(** C4 (the code at the failing input).  The client fills the first 16
    bytes of [a] with 0xAA, which leaves the heap within its invariants,
    and shrinks the block to 16 bytes.  The call returns [a], and of the
    16 bytes the first four now hold the footer word 17 and the next
    four the header word 1024 of the remainder; the last eight, the
    links of the remainder, are cleared. *)
Theorem shrink_split_overwrites_payload :
  (call a, st <- mm_malloc 9 heap0 1024;
   let st0 := client_fill st a 16 170 in
   call q, st <- mm_realloc 9 st0 a 16;
   Some (a, q, bytes_at st0 a 16, bytes_at st q 16))
  = Some (1032, 1032,
          [170; 170; 170; 170; 170; 170; 170; 170;
           170; 170; 170; 170; 170; 170; 170; 170],
          [17; 0; 0; 0; 0; 4; 0; 0; 0; 0; 0; 0; 0; 0; 0; 0])
  /\ heap_ok 1000 heap_a_filled
  /\ UNPACK_STATE heap_a_filled (HEADER 1032) = ALLOCATED
  /\ mm_realloc 9 heap_a_filled 1032 16
     = Some (1032, split heap_a_filled 1032 16).
Proof.
  split; [vm_compute; reflexivity|].
  split; [exact heap_a_filled_ok|].
  split; [vm_compute; reflexivity|].
  apply mm_realloc_shrink; [unfold NULL; lia|lia|].
  vm_compute. reflexivity.
Qed.

(** C8 (the code at the failing input).  After [mm_realloc(a, 16)] the 16
    bytes of [a] are the footer of [a] and the header and the two links
    of the free remainder.  The client stores the address [a - 4] in the
    last four of its bytes, which is the next link of the remainder.
    [mm_malloc(1008)] unlinks the remainder and makes that address the
    head of its list; the header position of [a - 4] is the footer of
    the block of [c], so [mm_malloc(8)] takes it for a block of size 24
    and returns [a - 4] = 1052, which is 4 modulo 8. *)
Theorem shrink_split_leads_to_misaligned_block :
  (call c, st <- mm_malloc 9 heap0 8;
   call a, st <- mm_malloc 9 st 1024;
   call a', st <- mm_realloc 9 st a 16;
   let st := set_VALUE st (a' + 12) (a' - 4) in
   call p, st <- mm_malloc 9 st 1008;
   call q, st <- mm_malloc 9 st 8;
   Some (c, a, a', p, q, q mod 8))
  = Some (1032, 1056, 1056, 1072, 1052, 4).
Proof. vm_compute. reflexivity. Qed.

(** ** find_block *)

Lemma pow2_lt_mono a b : 0 <= a < b -> 2 ^ a < 2 ^ b.
Proof. intros H. apply Z.pow_lt_mono_r; lia. Qed.

Lemma pow2_le_mono a b : 0 <= a <= b -> 2 ^ a <= 2 ^ b.
Proof. intros H. apply Z.pow_le_mono_r; lia. Qed.

Lemma list_find_from_spec size n : forall seg limit,
  limit = 2 ^ seg -> 1 <= seg -> MAX_SEG <= seg + Z.of_nat n ->
  (forall i, 1 <= i < seg -> 2 ^ i < size) ->
  bucket_of_spec size (list_find_from n seg limit size).
Proof.
  unfold bucket_of_spec, MAX_SEG. change (2 ^ (13 - 1)) with 4096.
  assert (Hend : forall seg, 13 <= seg ->
            (forall i, 1 <= i < seg -> 2 ^ i < size) ->
            (size <= 4096 ->
             1 <= 0 <= 13 - 1 /\ size <= 2 ^ 0 /\
             (forall i, 1 <= i < 0 -> 2 ^ i < size)) /\
            (4096 < size -> 0 = 0)).
  { intros seg Hseg Hlow. split; [|reflexivity].
    intros Hsz. exfalso.
    assert (2 ^ 12 < size) by (apply Hlow; lia).
    change (2 ^ 12) with 4096 in *. lia. }
  induction n as [|n IH]; intros seg limit Hl Hseg Hn Hlow.
  - simpl. apply (Hend seg); [lia|exact Hlow].
  - simpl list_find_from. unfold MAX_SEG.
    destruct (Z.ltb_spec seg 13) as [Hlt|Hge]; [|apply (Hend seg); assumption].
    pose proof (pow2_le_mono seg 12) as Hup.
    pose proof (pow2_le_mono 0 seg) as Hdown.
    change (2 ^ 12) with 4096 in Hup. change (2 ^ 0) with 1 in Hdown.
    destruct (Z.leb_spec size limit) as [Hle|Hgt].
    + subst limit. split.
      * intros _. split; [lia|]. split; [exact Hle|exact Hlow].
      * intros Hbig. exfalso. lia.
    + apply IH; try lia.
      * subst limit. rewrite wrap_small.
        -- rewrite Z.pow_add_r by lia. lia.
        -- change (2 ^ 32) with 4294967296. lia.
      * intros i Hi. destruct (Z.eq_dec i seg) as [->|]; [lia|].
        apply Hlow. lia.
Qed.

Lemma list_find_spec size : bucket_of_spec size (list_find size).
Proof.
  unfold list_find. apply list_find_from_spec.
  - reflexivity.
  - lia.
  - unfold MAX_SEG. lia.
  - intros i Hi. lia.
Qed.

Lemma list_find_range size : 0 <= list_find size < MAX_SEG.
Proof.
  destruct (list_find_spec size) as [A B]. unfold MAX_SEG in *.
  destruct (Z.le_gt_cases size (2 ^ (13 - 1))) as [H|H].
  - destruct (A H) as (? & _). lia.
  - rewrite (B ltac:(lia)). lia.
Qed.

Lemma buckets_from_step seg :
  0 <= seg < MAX_SEG -> buckets_from seg = seg :: buckets_from (seg + 1).
Proof.
  unfold MAX_SEG, buckets_from. intros H.
  replace (Z.to_nat (seg + 1)) with (S (Z.to_nat seg)) by lia.
  replace (13 - Z.to_nat seg)%nat with (S (13 - S (Z.to_nat seg))) by lia.
  simpl. f_equal. lia.
Qed.

Lemma buckets_from_end seg : MAX_SEG <= seg -> buckets_from seg = [].
Proof.
  unfold MAX_SEG, buckets_from. intros H.
  replace (13 - Z.to_nat seg)%nat with O by lia. reflexivity.
Qed.

Lemma free_list_not_null st bp l q : free_list st bp l -> In q l -> q <> NULL.
Proof.
  induction 1 as [|bp l Hbp _ IH]; intros Hin; [contradiction|].
  destruct Hin as [<-|Hin]; auto.
Qed.

Section FirstFit.

Variable st : heap.
Variable size : Z.

Lemma first_fit_in l : first_fit st size l <> NULL ->
  In (first_fit st size l) l /\ size <= UNPACK_SIZE st (HEADER (first_fit st size l)).
Proof.
  unfold first_fit. destruct (find (fits st size) l) as [bp|] eqn:E.
  - intros _. apply find_some in E. destruct E as [Hin Hfit].
    split; [exact Hin|]. apply Z.leb_le. exact Hfit.
  - intros H. contradiction.
Qed.

Lemma first_fit_null l :
  (forall q, In q l -> q <> NULL) ->
  (first_fit st size l = NULL <->
   forall bp, In bp l -> UNPACK_SIZE st (HEADER bp) < size).
Proof.
  intros Hnn. unfold first_fit.
  destruct (find (fits st size) l) as [bp|] eqn:E.
  - apply find_some in E. destruct E as [Hin Hfit].
    apply Z.leb_le in Hfit. split.
    + intros ->. exfalso. exact (Hnn _ Hin eq_refl).
    + intros H. specialize (H bp Hin). lia.
  - split; [|reflexivity]. intros _ bp Hin.
    pose proof (find_none _ _ E bp Hin) as Hf.
    apply Z.leb_gt in Hf. exact Hf.
Qed.

Lemma first_fit_app l1 l2 :
  (forall q, In q l1 -> q <> NULL) ->
  first_fit st size (l1 ++ l2)
  = if first_fit st size l1 =? NULL then first_fit st size l2
    else first_fit st size l1.
Proof.
  intros Hnn. unfold first_fit.
  induction l1 as [|x l1 IH]; [reflexivity|].
  simpl. destruct (fits st size x) eqn:Hx.
  - replace (x =? NULL) with false; [reflexivity|].
    symmetry. apply Z.eqb_neq. apply Hnn. left. reflexivity.
  - apply IH. intros q Hq. apply Hnn. right. exact Hq.
Qed.

(** One list walk of [find_block], given enough fuel for the list. *)
Lemma walk_first_fit l : forall fuel bp,
  free_list st bp l -> (length l < fuel)%nat ->
  walk fuel st bp size = Some (first_fit st size l).
Proof.
  induction l as [|x l IH]; intros fuel bp Hl Hfuel;
    inversion Hl; subst; (destruct fuel as [|fuel]; [simpl in Hfuel; lia|]).
  - reflexivity.
  - simpl walk.
    replace (x =? NULL) with false by (symmetry; apply Z.eqb_neq; assumption).
    unfold first_fit. simpl find. unfold fits at 1.
    destruct (size <=? UNPACK_SIZE st (HEADER x)); [reflexivity|].
    apply IH; [assumption | simpl in Hfuel; lia].
Qed.

Variable L : Z -> list Z.
Variable fuel : nat.
Hypothesis lists_ok :
  forall seg, 0 <= seg < MAX_SEG -> free_list st (first st seg) (L seg).
Hypothesis fuel_ok :
  forall seg, 0 <= seg < MAX_SEG -> (length (L seg) < fuel)%nat.

Lemma members_not_null segs q :
  (forall seg, In seg segs -> 0 <= seg < MAX_SEG) ->
  In q (flat_map L segs) -> q <> NULL.
Proof.
  intros Hsegs Hin. apply in_flat_map in Hin. destruct Hin as (seg & Hs & Hq).
  apply (free_list_not_null st (first st seg) (L seg)).
  - apply lists_ok. apply Hsegs. exact Hs.
  - exact Hq.
Qed.

Lemma buckets_from_range seg s :
  0 <= seg -> In s (buckets_from seg) -> 0 <= s < MAX_SEG.
Proof.
  unfold buckets_from, MAX_SEG. intros Hseg Hin.
  apply in_map_iff in Hin. destruct Hin as (k & <- & Hk).
  apply in_seq in Hk. lia.
Qed.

◇ ◇ ◇ ◇

*ABOUT THIS EXERCISE*: Going through the data above, count each line that contains "remainder" and give only that figure.

*TASK RESPONSE*: 5